After the failure of the 1848 revolution in Germany, Marx wrote that,

… there is only one way in which the murderous death agonies of the old society and the bloody birth throes of the new society can be shortened, simplified and concentrated, and that way is revolutionary terror.11

In 1849 Marx wrote: We are merciless and do not demand any clemency. When it is our turn, we will not hide our terrorism.12

Together with Engels he spread the idea of revolutionary terrorism as a way to end the traditional society.13 This is also evident from the Communist Manifesto, which ends with a statement:

The Communists … openly declare that their ends can be attained only by the forcible overthrow of all existing social conditions. Let the ruling classes tremble at a communist revolution…

Moreover, from his early years, Marx in a fanatic fashion fixed his gaze on an end goal – destruction of the traditional human society and its nucleus elements (nation, family, private ownership). British historian Paul Johnson concludes that,

Marx’s concept of a Doomsday … was always in Marx’s mind, and as a political economist he worked backwards from it, seeking the evidence that made it inevitable, rather than forward to it, from objectively examined data.14

Marxism was dogma masquerading as science. Pretension to “scientific method” was a mask designed to increase appeal, according to the fashion of the times. Bertrand Russell called bolshevism, an offspring of Marxism, which was helped to take power in Russia, a “religion” and spoke of its habit of militant certainty about objectively doubtful matters.15

Russia before World War I

In order to comprehend better the motives of the 1917 revolutions, we must take a look at the state of affairs in Russia. Before World War I, Russia was a nation well on its way to transforming itself from an agricultural to an industrial nation. In July 1906, the Czar appointed Pjotr Arkadievich Stolypin (1862-1911), a former successful governor of Saratov and then Minister of Interior, as Prime Minister, who proved to be the outstanding statesman of late Imperial Russia.16

Pjotr Arkadievich Stolypin

In 1906-1907, Stolypin initiated major long-term agrarian reforms in Russia that granted the right of private land ownership to the peasantry. He managed to lay the basis for a class of more prosperous, independent peasants – the percentage of those who had ownership over their own land rose from 20 percent in 1905 to that of 50 percent in 1915. Russia’s agricultural production increased from 45.9 million tonnes in 1906 to 61.7 million tonnes in 191317, thus showing the economic benefits of Stolypin’s reforms. Agricultural disturbances also decreased significantly. Russia deserved the name “the world’s granary”. In 1913, out of the world’s production, Russia produced 67% of rye, 31% of wheat, 32% of oats and 42% of barley. Between 1909 and 1913 Russian production of these four main cereals was 28% greater than the combined production of Argentina, Canada and the United States. The exports of cereals exceeded the corresponding exports of Argentina by 177%, of Canada by 211% and of the USA by 366%.18

Besides that, Stolypin’s straightforward actions significantly decreased raging revolutionary violence, which was conducted by the socialist and communist terrorists in Russia after the failed 1905 revolution and had thousands of victims – from 1901 to 1917, but overwhelmingly concentrated in the post-1905 years, there were 23000 acts of revolutionary violence which killed or wounded nearly 17000 – mostly innocent bystanders19. Similarily, the number of attempts at political assassination fell during 1909 and 1910.
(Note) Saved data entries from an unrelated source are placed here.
(** A line that starts with an opening bracket. *)
Definition bracketed (line : JSString) : Prop := head line = Some 91.

Definition isSubmit (a : Action) : bool :=
  match a with Submit => true | _ => false end.

(** No run request pending and no stream open. *)
Definition idle (st : State) : Prop := runsPending st = 0%nat ∧ noneOpen st.

(** What [resetJobState] leaves of the job. *)
Definition starting (st : State) : Prop :=
  jobStatus st = js "Starting" ++ [8230] ∧ jobId st = None ∧ logs st = [].

(** Every selected id is an id of the catalogue or one of the defaults
    the catalogue came with. *)
Definition selectionKnown (st : State) : Prop :=
  ∀ id, id ∈ selectedFields st →
        id ∈ FieldOption.id <$> fieldOptions st ∨ id ∈ defaultFields st.

(** * Properties *)

(** ** Parsing the club ids *)

Example parseTeamIds_placeholder :
  parseTeamIds (js "6251" ++ [10] ++ js "27, 40")
  = [js "6251"; js "27"; js "40"].
Proof. vm_compute. reflexivity. Qed.

Example split_edges :
  split (js ",a,,b,") false = [[]; js "a"; js "b"; []]
  ∧ split [] false = [[]] ∧ split (js ",") false = [[]; []].
Proof. vm_compute. done. Qed.

Lemma dropWhile_all p s :
  Forall (λ c, p c = true) s → dropWhile p s = [].
Proof.
  induction 1 as [|c s Hc _ IH]; simpl; [done|]. by rewrite Hc.
Qed.

Lemma dropWhile_Forall (P : N → Prop) p s :
  Forall P s → Forall P (dropWhile p s).
Proof.
  induction 1 as [|c s Hc Hs IH]; simpl; [constructor|].
  destruct (p c); [done|]. by constructor.
Qed.

Lemma dropWhile_idemp p s : dropWhile p (dropWhile p s) = dropWhile p s.
Proof.
  induction s as [|c s IH]; simpl; [done|].
  destruct (p c) eqn:Hc; [done|]. simpl. by rewrite Hc.
Qed.

Lemma dropWhile_snoc p s c :
  dropWhile p (s ++ [c])
  = match dropWhile p s with
    | [] => if p c then [] else [c]
    | d :: r => d :: r ++ [c]
    end.
Proof.
  induction s as [|d s IH]; simpl; [done|].
  destruct (p d); [done|]. done.
Qed.

(** [trimEnd] read from the front of the string. *)
Lemma trimEnd_cons c s :
  trimEnd (c :: s)
  = match trimEnd s with
    | [] => if isTrimmable c then [] else [c]
    | d :: r => c :: d :: r
    end.
Proof.
  unfold trimEnd. rewrite reverse_cons, dropWhile_snoc.
  destruct (dropWhile isTrimmable (reverse s)) as [|d r] eqn:E.
  - rewrite reverse_nil. by destruct (isTrimmable c).
  - change (d :: r ++ [c]) with ((d :: r) ++ [c]). rewrite reverse_snoc.
    destruct (reverse (d :: r)) as [|d' r'] eqn:E'; [|done].
    apply (f_equal reverse) in E'. rewrite reverse_involutive in E'.
    discriminate.
Qed.

Lemma trimEnd_idemp s : trimEnd (trimEnd s) = trimEnd s.
Proof.
  unfold trimEnd. by rewrite reverse_involutive, dropWhile_idemp.
Qed.

Lemma trimEnd_Forall (P : N → Prop) s : Forall P s → Forall P (trimEnd s).
Proof.
  intros H. unfold trimEnd.
  apply Forall_reverse, dropWhile_Forall, Forall_reverse. done.
Qed.

Lemma trimStart_headKept s : headKept (trimStart s).
Proof.
  induction s as [|c s IH]; simpl; [done|].
  unfold trimStart in *. simpl. destruct (isTrimmable c) eqn:Hc; [done|].
  exact Hc.
Qed.

Lemma headKept_trimStart s : headKept s → trimStart s = s.
Proof. destruct s as [|c s]; simpl; [done|]. unfold trimStart. simpl. by intros ->. Qed.

Lemma headKept_trimEnd s : headKept s → headKept (trimEnd s).
Proof.
  destruct s as [|c s]; [done|]. simpl. intros Hc.
  rewrite trimEnd_cons. destruct (trimEnd s); [by rewrite Hc|done].
Qed.

Lemma trim_idemp s : trim (trim s) = trim s.
Proof.
  unfold trim.
  rewrite (headKept_trimStart (trimEnd (trimStart s))).
  - apply trimEnd_idemp.
  - apply headKept_trimEnd, trimStart_headKept.
Qed.

Lemma trim_Forall (P : N → Prop) s : Forall P s → Forall P (trim s).
Proof. intros H. by apply trimEnd_Forall, dropWhile_Forall. Qed.

Lemma trim_blank s : Forall (λ c, isTrimmable c = true) s → trim s = [].
Proof. intros H. unfold trim, trimStart. by rewrite dropWhile_all. Qed.

(** No piece contains a separator. *)
Lemma split_separator_free s b :
  Forall (Forall (λ c, isSeparator c = false)) (split s b).
Proof.
  revert b. induction s as [|c s IH]; intros b; simpl.
  - by repeat constructor.
  - destruct (isSeparator c) eqn:Hc.
    + destruct b; [apply IH|]. constructor; [constructor|apply IH].
    + specialize (IH false). destruct (split s false) as [|piece pieces].
      * by repeat constructor.
      * inversion_clear IH. constructor; [by constructor|done].
Qed.

(** The pieces of a string of blanks and separators are blank. *)
Lemma split_blank s b :
  Forall (λ c, isTrimmable c || isSeparator c) s →
  Forall (Forall (λ c, isTrimmable c = true)) (split s b).
Proof.
  intros H. revert b. induction H as [|c s Hc _ IH]; intros b; simpl.
  - by repeat constructor.
  - destruct (isSeparator c) eqn:Hs.
    + destruct b; [apply IH|]. constructor; [constructor|apply IH].
    + rewrite orb_false_r in Hc. apply Is_true_true in Hc.
      specialize (IH false). destruct (split s false) as [|piece pieces].
      * by repeat constructor.
      * inversion_clear IH. constructor; [by constructor|done].
Qed.

Lemma parseTeamIds_blank input :
  Forall (λ c, isTrimmable c || isSeparator c) input →
  parseTeamIds input = [].
Proof.
  intros H. unfold parseTeamIds.
  pose proof (split_blank input false H) as Hp.
  induction Hp as [|piece pieces Hb _ IH]; [done|].
  rewrite fmap_cons, filter_cons, (trim_blank _ Hb). simpl.
  destruct (decide (Is_true false)) as [[]|]. exact IH.
Qed.

Lemma parseTeamIds_tokens input : Forall isToken (parseTeamIds input).
Proof.
  apply Forall_forall. intros t Ht. unfold parseTeamIds in Ht.
  apply list_elem_of_filter in Ht as [Hne Ht].
  apply list_elem_of_fmap in Ht as (piece & -> & Hpiece).
  pose proof (split_separator_free input false) as Hfree.
  rewrite Forall_forall in Hfree. specialize (Hfree _ Hpiece).
  split; [|split].
  - intros E. rewrite E in Hne. exact Hne.
  - by apply trim_Forall.
  - apply trim_idemp.
Qed.

Lemma split_separator_free_piece t b :
  Forall (λ c, isSeparator c = false) t → split t b = [t].
Proof.
  intros H. revert b. induction H as [|c t Hc _ IH]; intros b; simpl; [done|].
  by rewrite Hc, IH.
Qed.

Lemma split_piece_comma t s b :
  t ≠ [] → Forall (λ c, isSeparator c = false) t →
  split (t ++ 44 :: s) b = t :: split s true.
Proof.
  intros Hne H. revert b Hne.
  induction H as [|c t Hc Ht IH]; intros b Hne; [done|].
  simpl. rewrite Hc. destruct t as [|d t].
  - simpl. done.
  - by rewrite (IH false).
Qed.

Lemma split_join ts b :
  ts ≠ [] → Forall isToken ts → split (join (js ",") ts) b = ts.
Proof.
  intros Hne H. revert b Hne.
  induction H as [|t ts [Ht [Hfree _]] Hts IH]; intros b Hne; [done|].
  clear Hne.
  destruct ts as [|t' ts].
  - simpl. by apply split_separator_free_piece.
  - change (join (js ",") (t :: t' :: ts))
      with (t ++ 44 :: join (js ",") (t' :: ts)).
    rewrite split_piece_comma by done. by rewrite IH.
Qed.

Lemma parseTeamIds_join ts :
  Forall isToken ts → parseTeamIds (join (js ",") ts) = ts.
Proof.
  intros H. unfold parseTeamIds. destruct (decide (ts = [])) as [->|Hne].
  - vm_compute. done.
  - rewrite split_join by done.
    induction H as [|t ts [Ht [_ Htrim]] _ IH]; [done|].
    rewrite fmap_cons, Htrim, filter_cons_True by by destruct t.
    f_equal. destruct ts as [|t' ts]; [done|]. by apply IH.
Qed.

(** C8. Parsing idempotence: joining the parsed ids with commas and
    parsing again gives the same sequence, for every input. *)
Theorem C8_parseTeamIds_idempotent (x : JSString) :
  parseTeamIds (join (js ",") (parseTeamIds x)) = parseTeamIds x.
Proof. apply parseTeamIds_join, parseTeamIds_tokens. Qed.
But Stolypin himself had to pay with his life. He is reputed to have said: I have got the revolution by the throat and I shall strangle it to death … if I live. “If I live” was no idle statement. There had been already ten attempts on his life.20 The eleventh attempt succeeded. On September 14, 1911, revolutionary terrorist Mordechai Gershkovich Bogrov (alias Dmitri Bogrov) mortally wounded Stolypin in the Opera House in Kiev at a gala performance and in the presence of the Czar.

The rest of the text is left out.